Which is why I was shocked when two of my kids pulled out the Christmas decorations and started putting them up over Thanksgiving break.  "WHAT ARE YOU EVEN DOING?"  Ok, maybe that was a bit harsh for the petty crime of decorating for Christmas, but still, what were they thinking?  And my tirade didn't stop there.  "Who's gonna put all of this away when we get home?  Me, that's who!"  After they called me Scrooge, they explained how they'd take care of everything.  I've heard all this bullshit before.  Replace Christmas decorations with taking care of the dogs, for example.  Or really doing anything else in our house that doesn't get done without my constant nagging, which would be nothing.

I woke the next morning to find the Christmas lights were left on all night.  Of course they were.  "Why didn't you turn off the Christmas lights last night?" Oh, because they thought I was going to do that.  Me, the one who thinks it's impractical to go to the trouble to put up lights for a holiday we're not going to be home for.  I don't think so!  I also don't think anyone is going to remember the solemn vow that they made to pack Christmas away neatly in its boxes the way they found them when we get back from our trip.  In fact, I know they won't, because I'm psychic like that.  You know what makes Christmas feel so magical?  It's all the behind the scenes tirades that make the holiday actually happen.

Monday, November 21, 2016

A Thanksgiving Tragedy

Ah, Thanksgiving, when my kids, who don't get along with each other, have an entire week off school to fight and complain that there's nothing to eat in our house, then leave dirty dishes to the contrary.  Which brings us to what Thanksgiving is really about, coming together as family and friends to nag the ones we love while trying desperately to overlook their really annoying qualities. All while being really thankful that Thanksgiving is only one day out of the year.
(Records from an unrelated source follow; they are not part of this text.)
(** C30: forwarded connections cannot pass a second factor. With credentials that
    the second-factor backend serves, a [-L] or [-R] connection is never bridged
    and a remote listener never opened, whatever the server's state: their
    requests do not run the challenge loop, so a login that works for a shell
    leaves every forward rejected. *)
Theorem forward_needs_no_challenge {po : Postcard ChannelOpen} {psig : Postcard AcceptedSignal}
  (target : Target) (authorization rhost : str) (rport conn_ref : Z) (show_ip : IpAddr → str)
  (spec : RemoteForwardSpec) (bodies : list bytes) (s : ServerSide) :
  parse_authorization (Some authorization) = Some creds →
  (∃ e, (forward_one uri_ok header_ok ServerSide server_side target authorization rhost rport s).1 = Failed e)
  ∧ (∃ e, (remote_forward_data uri_ok header_ok ServerSide server_side true target authorization conn_ref s).1 = Failed e)
  ∧ (∃ e s', remote_forward_listen uri_ok header_ok ServerSide server_side show_ip target authorization spec bodies s
             = (None, [], Err e, s')).
Proof using second_factor no_answer.
  intros Hauth. destruct (open_plain_challenged target authorization s Hauth) as (e & s' & E).
  unfold forward_one, remote_forward_data, remote_forward_listen. simpl. rewrite E.
  split_and!; [by eexists | by eexists | by do 2 eexists].
Qed.

End WithServer.

(** ** Witnesses *)
Definition demo_uri_path (uri : str) : str :=
  match split_once SLASH (drop 8 uri) with Some (_, p) => SLASH :: p | None => [] end.

Definition demo_totp : Totp.TotpBackend :=
  Totp.TotpBackend_new (Dyn (mkDev (lit "bob"))) (λ _ _, Some [1; 2]).

Definition demo_registry : Registry :=
  mkRegistry [Dyn (H := Totp.totp_backend Totp.digest0) demo_totp] Login.FAIL_DELAY (mkPolicy [] []).

Definition demo_os (now : Z) : Os :=
  mkOs Totp.world0 now now (λ _, None) (λ _, None) None (λ _, None) (λ _, None) (λ _, None).

(** The code is typed. *)
Definition demo_env : Env := mkEnv None None None [] [Some (lit "843009")].

Definition demo_target : Target := mkTarget (lit "bob") (lit "h") 4433 DEFAULT_PATH.

Definition demo_side : ServerSide :=
  mkServerSide (Transport.mkShared RateLimit.RateLimiter_default 0) store_default [demo_os 5; demo_os 9].

Notation demo_open := (open_channel (pc := Wire.challenge_postcard) (pa := Wire.answer_postcard)
  (λ _, true) (λ _, true) ServerSide
  (server_side (pt := token_postcard) (pc := Wire.challenge_postcard) (pa := Wire.answer_postcard)
     demo_uri_path demo_registry DEFAULT_PATH 6 1 (Totp.conn0 None))
  demo_target (basic_header (lit "bob") (lit "pw")) demo_side demo_env).

Notation demo_open_separated := (open_channel (pc := Wire.challenge_postcard) (pa := Wire.answer_postcard)
  (λ _, true) (λ _, true) SeparatedSide
  (separated_side (pt := token_postcard) (pc := Wire.challenge_postcard) (pa := Wire.answer_postcard)
     (pq := IpcWire.request_postcard) (pr := IpcWire.response_postcard)
     demo_uri_path demo_registry DEFAULT_PATH 6 1 (Totp.conn0 None) (λ _, Some (peer_addr (Totp.conn0 None))) (λ _, lit "peer"))
  demo_target (basic_header (lit "bob") (lit "pw"))
  (mkSeparated (Transport.mkShared RateLimit.RateLimiter_default 0) (Worker.mkLink State_default []) [demo_os 5; demo_os 9]) demo_env).

Lemma two_factor_end_to_end_witness :
  (o_result _ demo_open = Ok tt ∧ length (o_sent _ demo_open) = 2%nat
   ∧ Transport.conn_fails (ss_shared (o_server _ demo_open)) = 0
   ∧ inner (ss_store (o_server _ demo_open)) !! 1 = None) ∧
  (o_result _ demo_open_separated = Ok tt ∧ length (o_sent _ demo_open_separated) = 2%nat
   ∧ Transport.conn_fails (sp_shared (o_server _ demo_open_separated)) = 0
   ∧ inner (challenges (Worker.mon (sp_link (o_server _ demo_open_separated)))) !! 1 = None
   ∧ Worker.inbox (sp_link (o_server _ demo_open_separated)) = []
   ∧ users (Worker.mon (sp_link (o_server _ demo_open_separated))) !! 1 = Some (lit "bob")).
Proof.
  pose proof (two_factor_end_to_end (pt := token_postcard) (pcok := Wire.challenge_postcard_ok) (paok := Wire.answer_postcard_ok)
    (pqok := IpcWire.request_postcard_ok) (prok := IpcWire.response_postcard_ok)
    (λ _, true) (λ _, true) demo_uri_path demo_registry DEFAULT_PATH 6 1 (Totp.conn0 None) Totp.digest0 demo_totp
    (Password (lit "bob") (lit "pw")) eq_refl eq_refl (λ _, Some (peer_addr (Totp.conn0 None))) (λ _, lit "peer")
    demo_target (lit "bob") (lit "pw") [1; 2] (lit "843009") 843009
    (Transport.mkShared RateLimit.RateLimiter_default 0) store_default (Worker.mkLink State_default []) (demo_os 5) (demo_os 9) [] demo_env) as H.
  destruct H as [H1 H2].
  - constructor; first [by intros | by_dec | by vm_compute].
  - right. by split.
  - split; [exact H1|]. apply H2; [|done]. split; try done.
    1,2,3: split_and!; [unfold rust_ok; simpl; split_and!; by_dec|eexists; split; [vm_compute; reflexivity|by_dec]|by_dec].
    split_and!; [done|eexists; split; [vm_compute; reflexivity|by_dec]|by_dec].
Defined.

Lemma forward_needs_no_challenge_witness :
  ∃ e, (forward_one (po := Wire.open_postcard)
    (λ _, true) (λ _, true) ServerSide
    (server_side (pt := token_postcard) (pc := Wire.challenge_postcard) (pa := Wire.answer_postcard)
       demo_uri_path demo_registry DEFAULT_PATH 6 1 (Totp.conn0 None))
    demo_target (basic_header (lit "bob") (lit "pw")) (lit "db") 5432 demo_side).1 = Failed e.
Proof.
  refine (proj1 (forward_needs_no_challenge (pt := token_postcard) (pc := Wire.challenge_postcard) (pa := Wire.answer_postcard)
    (po := Wire.open_postcard) (psig := Wire.accepted_postcard)
    (λ _, true) (λ _, true) demo_uri_path demo_registry DEFAULT_PATH 6 1 (Totp.conn0 None) Totp.digest0 demo_totp
    (Password (lit "bob") (lit "pw")) eq_refl eq_refl demo_target (basic_header (lit "bob") (lit "pw")) (lit "db") 5432 0
    (λ _, []) (mkRemoteForward LOCALHOST 1 (lit "x") 1) [] demo_side _)).
  by vm_compute.
Defined.

End ClientAuth.
(** A remote command's output and status reach the local terminal. For every
    scheduling of the server's pump and of the client's: when the command's pump
    drains and its status is sent, the client ends with that status, having
    written the command's output and its errors, whole and in order; only a
    failed send or a failed local write can end it otherwise. *)
Theorem remote_command_end_to_end {p : Postcard ChannelMessage} {pok : PostcardOk ChannelMessage}
  (session_id code : Z) (input stdin : list bytes) (frames : list ChannelMessage) (out err : list bytes) (ints quits : nat)
  (server : nat → ExecPump → Arm * SendRes) (client : nat → TermPump → TermArm * bool) (served : Worker.Served) (st : ExecPump) :
  schedules (λ c, exec_arm c.1 c.2) server (exec_running frames out err) →
  pump_loop (λ c, exec_arm c.1 c.2) server (length out + length err + length frames + 4) 0 (exec_init frames out err)
    = Finished Drained st →
  is_ok (encode (ExitStatus code)) = true →
  Worker.run_exec session_id code SendOk (Finished Drained st) = Some served →
  schedules (λ c, term_arm false c.1 c.2) client (term_inv (Worker.s_sent served) stdin) →
  match run_channel false (Worker.s_sent served) stdin [] ints quits client with
  | Finished Drained t => t_out t = out ∧ t_err t = err ∧ t_exit t = Some code
  | FinishedErr t => t_out t `prefix_of` out ∧ t_err t `prefix_of` err
  | Finished ClientGone _ | Stuck | NoFuel => False
  end.
Proof.
  intros Hs Ho Hc Hr Ht.
  pose proof (pump_loop_correct (λ c, exec_arm c.1 c.2) server (exec_running frames out err)
    (λ e st, match e with Drained => exec_delivered frames out err st | ClientGone => exec_partial out err st end)
    (exec_partial out err) exec_measure Hs (λ n st Hi, exec_arm_turn frames out err _ _ st Hi)
    (length out + length err + length frames + 4) 0 _ (exec_init_running frames out err)) as Hl.
  rewrite Ho in Hl. destruct Hl as (Hd & He & Hlen & _); [unfold exec_measure; simpl; lia|].
  assert (no_exit (x_sent st)) as Hne by (apply no_exit_of_lengths; by rewrite Hd, He).
  assert (Worker.s_sent served = x_sent st ++ [ExitStatus code]) as Esv.
  { simpl in Hr. unfold send_msg in Hr. destruct (encode (ExitStatus code)); [|done]. by injection Hr as <-. }
  pose proof (run_channel_spec false (Worker.s_sent served) stdin [] ints quits client Ht) as H.
  destruct (run_channel _ _ _ _ _ _ _) as [[] t|t| |]; [| |..|done|done].
  - destruct H as (seen & code' & rest & E & Hn & H1 & H2 & H3 & _). rewrite Esv in E.
    apply no_exit_split in E as (-> & -> & ->); [|done..]. by rewrite H1, H2, H3.
  - destruct H as (Hn & _). rewrite Esv in Hn. apply Forall_app in Hn as [_ Hn]. inversion Hn as [|? ? H].
    by destruct (H code).
  - destruct H as (H1 & H2 & _). rewrite Esv, data_of_app, dataerr_of_app, Hd, He in *.
    simpl in *. by rewrite !app_nil_r in *.
Qed.

(** ** Witnesses, and what a failed send loses *)
Definition frames_first (_ : nat) (_ : TermPump) : TermArm * bool := (TFrames, true).

Lemma frames_first_schedules `{Postcard ChannelMessage} interactive (I : TermPump → Prop) :
  schedules (λ c, term_arm interactive c.1 c.2) frames_first I.
Proof.
  intros n [fs si wi ni nq sd op se out err ex] _. simpl. destruct fs as [|[]]; by eexists.
Qed.
(* ===== verification/Cp.v ===== *)
(** * Cp: file copy

    [quish-client/src/cp.rs]: the specs, the destinations, the walk of a local
    tree, downloads (through a temporary file) and uploads. A local path is its
    components, which is how [Path] compares paths (a leading dot aside); a
    channel is what [open_channel] and the stream then answer. *)
From S2P Require Import Prelude RustStr Net Postcard Proto Session Worker Target ClientAuth ClientPump.

Module Cp.
Import Target.

Inductive CpError :=
| Unterminated | EmptyHost | ExpectedColon
| DownloadDirectory | RemoteToRemote | BothLocal | NoLocalSource
| ConfigError (e : SpecError)
| ReadDir | FileType | Metadata | OutOfFuel
| OpenChannel (e : ClientAuth.ClientError)
| Sending | CreateTemp | WriteData | TransportError | Rename | NoStatus
| NotRegular | OpenLocal | ReadLocal | Finishing.

#[global] Instance cperror_eq_dec : EqDecision CpError.
Proof. solve_decision. Defined.

(** ** Specs *)
Inductive CpSpec :=
| Local (path : str)
| Remote (user : option str) (host path : str).

(** [o.is_none_or(|c| at < c)] *)
Definition none_or_after (o : option nat) (at_ : nat) : bool :=
  match o with None => true | Some c => Nat.ltb at_ c end.
(** C25: an identity made by [keygen] logs in. Let its line be among those of the
    user's [authorized_keys], and let the key file made be the client's identity,
    with no OIDC token given. Then the client gets an authorization from it, and the
    server's registry allows that user with it, if the clocks agree to within ten
    minutes, the two ends export the same channel binding, the first backend for
    signed tokens is this one, and the policy permits the user. *)
Theorem keygen_then_login (umask : Z) (io : KeyIo) (home user_env hostname : option str) (output : option Path)
    (comment : option str) (fs fs' : Files) (line : str) (o : Path) (node : Node)
    (registry : Registry) (backend : Pubkey.PubkeyBackend) (cw sw : World) (conn : ConnInfo) (e : ClientAuth.Env)
    (user identity path auth : str) :
  run_keygen umask io home user_env hostname output comment fs = (Ok line, fs') →
  or_else output (default_output home) = Some o → fs' !! o = Some node →
  Oidc.read_file (files cw) identity = Some (contents node) → ClientAuth.oidc_token e = None ∨ ClientAuth.oidc_token e = Some [] →
  (∀ tok, List.find (λ b, dyn_supports b (SignedToken tok)) (backends registry)
          = Some (Dyn (H := Pubkey.pubkey_backend from_openssh vk_ok ed_verify) backend)) →
  permits (policy registry) user = true →
  Pubkey.resolver backend user = Some path → Pubkey.read_authorized_keys (files sw) path = Some auth → line ∈ lines auth →
  str_rust user → in_u 64 (unix_now cw) → Z.abs (unix_now cw - unix_now sw) ≤ Pubkey.TIMESTAMP_WINDOW_SECS →
  ∃ authorization,
    ClientAuth.build_authorization ed_public ed_sign private_from_openssh cw e user (Some identity) (channel_binding conn)
      = (Ok authorization, e) ∧
    verdict registry sw (Some authorization) conn = Allow user.
Proof using b64ok ptok ed_correct ed_public_ok ed_sign_ok pair_reads_back.
  intros Hr Ho Hn Hid Hoidc Hfirst Hpol Hres Hauth Hline Hu Ht Hw.
  destruct (keygen_result umask io home user_env hostname output comment fs fs' (Ok line) o Hr Ho) as (_ & _ & Hok).
  destruct (Hok line eq_refl) as (c & pem & n & Hgen & _ & Hkey & _).
  apply Pubkey.generate_keypair_Ok in Hgen as (key & Hpem & Hpub).
  destruct (pair_reads_back _ _ _ Hpem Hpub) as (sk & Hsk & Hpk & Hne & Hh). rewrite Hkey in Hn. injection Hn as <-.
  destruct (Pubkey.sign_token_total vk_ok ed_public ed_sign ed_public_ok ed_sign_ok sk user (channel_binding conn) (unix_now cw) Hu Ht)
    as [blob Hblob].
  exists (bearer_header blob). split.
  { unfold ClientAuth.build_authorization, ClientAuth.build_token.
    destruct Hoidc as [-> | ->]; rewrite Hid; cbn [ok_or mbind result_bind contents]; by rewrite Hsk, Hblob. }
  destruct (Pubkey.honest_token from_openssh vk_ok ed_verify ed_public ed_sign ed_correct ed_public_ok ed_sign_ok
    backend sw conn sk user (unix_now cw) blob path auth line) as (creds & Hparse & Hallow); try done.
  - unfold Pubkey.key_line_matches. rewrite !bool_decide_false by done. cbn [orb]. rewrite Hpk. by apply bool_decide_eq_true.
  - destruct creds as [|tok|]; try done. unfold verdict. rewrite Hparse, dispatch_spec, Hfirst.
    change (dyn_authenticate _ _ _ _) with (Pubkey.pubkey_authenticate from_openssh vk_ok ed_verify backend sw conn (SignedToken tok)).
    by rewrite Hallow, Hpol.
Qed.
End Login.

End Keygen.
End Keygen.

(** ** Enrolling a second factor *)
Module Enroll.
Import Auth.

(** What [run_totp] prints that matters: the secret, the URI of the QR code, the
    current code. *)
Record Printed := mkPrinted { pr_secret : str; pr_uri : str; pr_code : str }.

(** [{:06}]. *)
Definition pad6 (n : Z) : str := replicate (6 - length (show_uint n)) 48 ++ show_uint n.

Section Enroll.
Variable hmac_sha1 : bytes → bytes → bytes.
Variables (base32_decode : str → option bytes) (base32_encode : bytes → str).

(** [fill_bytes] is the OS's generator; [None]: the URI is too long for a code. *)
Definition run_totp (qr : str → bool) (w : World) (fill_bytes : nat → bytes) (user host : str) : option Printed :=
  let secret := Totp.generate_totp_secret fill_bytes in
  let b32 := Totp.encode_base32_secret base32_encode secret in
  let uri := ClientAuth.otpauth_uri user host b32 in
  if qr uri then
    code ← Totp.current_code hmac_sha1 secret w;
    Some (mkPrinted b32 uri (pad6 code))
  else None.

Lemma parse_digits_zeros n s : parse_digits 32 0 (replicate n 48 ++ s) = parse_digits 32 0 s.
Proof using Type. by induction n. Qed.

Lemma digit_no_whitespace c : 48 ≤ c ≤ 57 → is_whitespace c = false.
Proof using Type.
  intros Hc. replace c with (48 + Z.of_nat (Z.to_nat (c - 48))) by lia.
  assert (Z.to_nat (c - 48) < 10)%nat as Hn by lia. revert Hn. generalize (Z.to_nat (c - 48)). intros n Hn.
  do 10 (destruct n as [|n]; [reflexivity|]). lia.
Qed.

Lemma parse_uint_digits w s : Forall (λ c, 48 ≤ c ≤ 57) s → s ≠ [] → parse_uint w s = parse_digits w 0 s.
Proof using Type.
  intros Hd Hne. destruct Hd as [|c r Hc _]; [done|]. unfold parse_uint. cbn [strip_plus].
  destruct (Z.eqb_spec c 43); [lia|done].
Qed.

(** The code as printed reads back. *)
Lemma parse_pad6 n : in_u 32 n → parse_uint 32 (trim (pad6 n)) = Some n.
Proof using Type.
  intros Hn. assert (Forall (λ c, 48 ≤ c ≤ 57) (show_uint n)) as Hs by (apply show_uint_digits; unfold in_u in Hn; lia).
  assert (Forall (λ c, 48 ≤ c ≤ 57) (pad6 n)) as Hd.
  { unfold pad6. apply Forall_app. split; [apply Forall_replicate; lia|done]. }
  assert (show_uint n ≠ []) as Hne.
  { intros E. pose proof (parse_show_uint 32 n Hn) as Hp. by rewrite E in Hp. }
  rewrite trim_id by (eapply Forall_impl; [exact Hd|apply digit_no_whitespace]).
  rewrite parse_uint_digits; [|done|by unfold pad6; destruct (replicate _ _)].
  unfold pad6. rewrite parse_digits_zeros, <- parse_uint_digits by done. by apply parse_show_uint.
Qed.

(** The crates: a digest is twenty bytes; what base32 encodes it decodes, in
    characters that are not whitespace. *)
Hypothesis hmac_digest : ∀ k m, length (hmac_sha1 k m) = 20%nat ∧ bytes_ok (hmac_sha1 k m).
Hypothesis base32_back : ∀ s, bytes_ok s → base32_decode (base32_encode s) = Some s.
Hypothesis base32_text : ∀ s, bytes_ok s →
  str_ok (base32_encode s) ∧ Forall (λ c, is_whitespace c = false) (base32_encode s).

Variables (Ctx : Type) (pam_ctx : str → str → str → option Ctx) (pam_auth pam_acct : Ctx → bool).
Variable from_name : str → option Privdrop.User.

(** C26: an enrollment made by [totp generate] works. With the printed secret
    installed in the user's file, with or without a newline, the printed code
    answers the server's second challenge while the two clocks are in the same or
    neighbouring 30 s steps; and the URI gives an authenticator app the digits and
    the period the server computes with. *)
Theorem enrolled_code_accepted (qr : str → bool) (w0 w : World) (fill_bytes : nat → bytes) (user host : str) (pr : Printed)
    (u : Privdrop.User) (tail : str) (conn : ConnInfo) (creds : Credentials) (resp : ChallengeResponse) :
  bytes_ok (fill_bytes 20%nat) → run_totp qr w0 fill_bytes user host = Some pr → from_name user = Some u →
  files w (Login.path_join (Privdrop.u_dir u) (lit ".config/quish/totp")) = Some (Regular true (utf8 (pr_secret pr ++ tail))) →
  tail = [] ∨ tail = [10] → 0 ≤ unix_now w0 →
  Z.abs (unix_now w0 / Totp.STEP_SECS - unix_now w / Totp.STEP_SECS) ≤ Totp.SKEW_STEPS →
  challenge conn = Some resp → pending_user (cr_state resp) = Some user → head (cr_responses resp) = Some (pr_code pr) →
  Totp.totp_authenticate hmac_sha1 (Login.totp_of_pam base32_decode Ctx pam_ctx pam_auth pam_acct from_name) w conn creds
    = Allow user ∧
  pr_uri pr = lit "otpauth://totp/quish:" ++ user ++ lit "@" ++ host ++ lit "?secret=" ++ pr_secret pr
    ++ lit "&issuer=quish&algorithm=SHA1&digits=" ++ show_uint Totp.DIGITS ++ lit "&period=" ++ show_uint Totp.STEP_SECS.
Proof using hmac_digest base32_back base32_text.
  intros Hsecret Hrun Hu Hfile Htail Hnow Hskew Hconn Hpend Hhead. unfold run_totp in Hrun.
  change (bytes_ok (Totp.generate_totp_secret fill_bytes)) in Hsecret.
  set (secret := Totp.generate_totp_secret fill_bytes) in *.
  destruct (qr _); [|done]. unfold Totp.current_code in Hrun. rewrite (Totp.hotp_eq hmac_sha1 hmac_digest) in Hrun.
  injection Hrun as <-. cbn [pr_secret pr_uri pr_code] in *. split; [|reflexivity].
  destruct (base32_text secret Hsecret) as [Hok Hws].
  apply (Totp.totp_allow hmac_sha1 hmac_digest). eexists resp, _, _, (unix_now w0 / Totp.STEP_SECS).
  split_and!; [done|done|exact Hhead| |by apply Z.div_pos|done|].
  - apply parse_pad6. pose proof (Totp.hotp_spec_range hmac_sha1 secret (unix_now w0 / Totp.STEP_SECS)). unfold in_u. lia.
  - f_equal. cbn [Login.totp_of_pam Totp.TotpBackend_new Totp.secret_for]. unfold Login.per_user_totp_secret.
    rewrite Hu. cbn [mbind option_bind]. unfold Oidc.read_file. rewrite Hfile. cbn [mbind option_bind].
    rewrite from_utf8_utf8 by (apply Forall_app; split; [done|destruct Htail as [->| ->]; by_dec]).
    cbn [mbind option_bind]. unfold Totp.decode_base32_secret.
    assert (trim (Totp.encode_base32_secret base32_encode secret ++ tail) = base32_encode secret) as ->.
    { destruct Htail as [->| ->]; [rewrite app_nil_r|rewrite trim_snoc_whitespace by done]; by apply trim_id. }
    by rewrite base32_back by done.
Qed.

End Enroll.
End Enroll.

(** ** Concrete runs *)
Module Demo.
Import KnownHosts Establish.

Definition net : Establish.Net :=
  Establish.mkNet (λ _, Some [mkSocketAddr (V4 1) 4433]) true true false true (Some (repeat 0 32)) true.
Definition env : ClientAuth.Env := ClientAuth.mkEnv None (Some (lit "pw")) None [] [].

Lemma establish_verifies_first_witness :
  let host := Target.socket_target (lit "h") 4433 in
  let fp := cert_fingerprint (λ _, [1; 2]) [] in
  false = true ∨ lookup TofuFile.io_good TofuFile.demo_disk host = Some fp ∨
  (lookup TofuFile.io_good TofuFile.demo_disk host = None ∧ prompt_accept None host fp = true ∧
   pin TofuFile.io_good TofuFile.demo_disk host fp = (Ok tt, TofuFile.demo_disk)).
Proof.
  apply (establish_verifies_first (b64 := rfc4648) (pt := token_postcard) Pubkey.toy_public Pubkey.toy_sign (λ _, None) (λ _, [1; 2]) net
    TofuFile.io_good None [] Pubkey.toy_world ClientAuth.demo_target None TofuFile.demo_disk TofuFile.demo_disk env env
    (Ok (basic_header (lit "bob") (lit "pw")))).
  - vm_compute. reflexivity.
  - by left.
Defined.

(** A key of one comment, whose encodings do not show it. *)
Definition pem_of (_ : str) : option str := Some (lit "s").
Definition line_of (_ : str) : option str := Some (lit "ssh-ed25519 AAAA").

Definition made : result Keygen.KeygenError str * Keygen.Files :=
  Keygen.run_keygen str (Some []) (λ c _, c) pem_of line_of 18 (Keygen.mkKeyIo true true None true None) (Some (lit "/home/bob")) None None None None ∅.

Definition output : Path := path_of (lit "/home/bob/.config/quish/id_ed25519").
Definition server : World :=
  mkWorld 1000 None 0 (λ p, if bool_decide (p = lit "/keys")
                            then Some (Regular true (lit "# bob" ++ [10] ++ lit "ssh-ed25519 AAAA" ++ [10])) else None).
(** The client's world: the key file [made] left. *)
Definition client : World :=
  mkWorld 1000 None 0 (λ p, if bool_decide (p = lit "id_ed25519") then Some (Regular true (lit "s")) else None).
Definition keys_backend : Pubkey.PubkeyBackend := Pubkey.PubkeyBackend_new (lit "/keys").
Definition registry : Registry :=
  mkRegistry [Dyn (mkDev (lit "eve")); Dyn (H := Pubkey.pubkey_backend Pubkey.toy_openssh (λ _, true) Pubkey.toy_verify) keys_backend]
    500 (mkPolicy [] [lit "root"]).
It all starts way before Thanksgiving.  With who you actually want to invite to stuff their face and drink cranberry margaritas with and those you don't, but are contractually obligated to invite, usually because you're related to them.  But, sometimes that obligation is your boss who started hinting at Halloween that he'd be eating a frozen burrito alone instead of turkey with all the fixings for the third year in a row.  And since you'd really like that Christmas bonus, it seems like an investment that could really pay off.

That's when the complicated planning involving math comes in.  How many people are coming, how many are ditching your house for other plans that came up and how many pounds of turkey and bottles of booze does that equate to?  And in the end does it even matter?  No.  But, you'll worry about it anyhow.  As you will every other detail.  Like should you clean the baseboards in your dining room?  I say no.  I'd prioritize taking potentially embarrassing things out of your medicine cabinet in the bathroom.  Because statistically,  at least one guest is likely to snoop in there while they're taking selfies in your bathroom.  Unless they're hiding from your drunk Uncle Ned.

Most people think the biggest tragedy on Thanksgiving is that something will go awry with the turkey.  It won't be cooked in time, cooked with the giblets intact, undercooked, overcooked, eaten by the dog while resting unattended, dropped on the floor or the carved by someone who cuts themselves with the electric knife and bleeds all over it.  But, the importance of the turkey is really a misnomer.  The booze is much more important and you can even buy the cheap ass vile Barefoot brand wine, no one even cares.  Because everyone will be so uncomfortable, dressed up in their Thanksgiving Day best, waiting for taboo topics of conversation to arise.  Worrying they're going to be the perpetrator.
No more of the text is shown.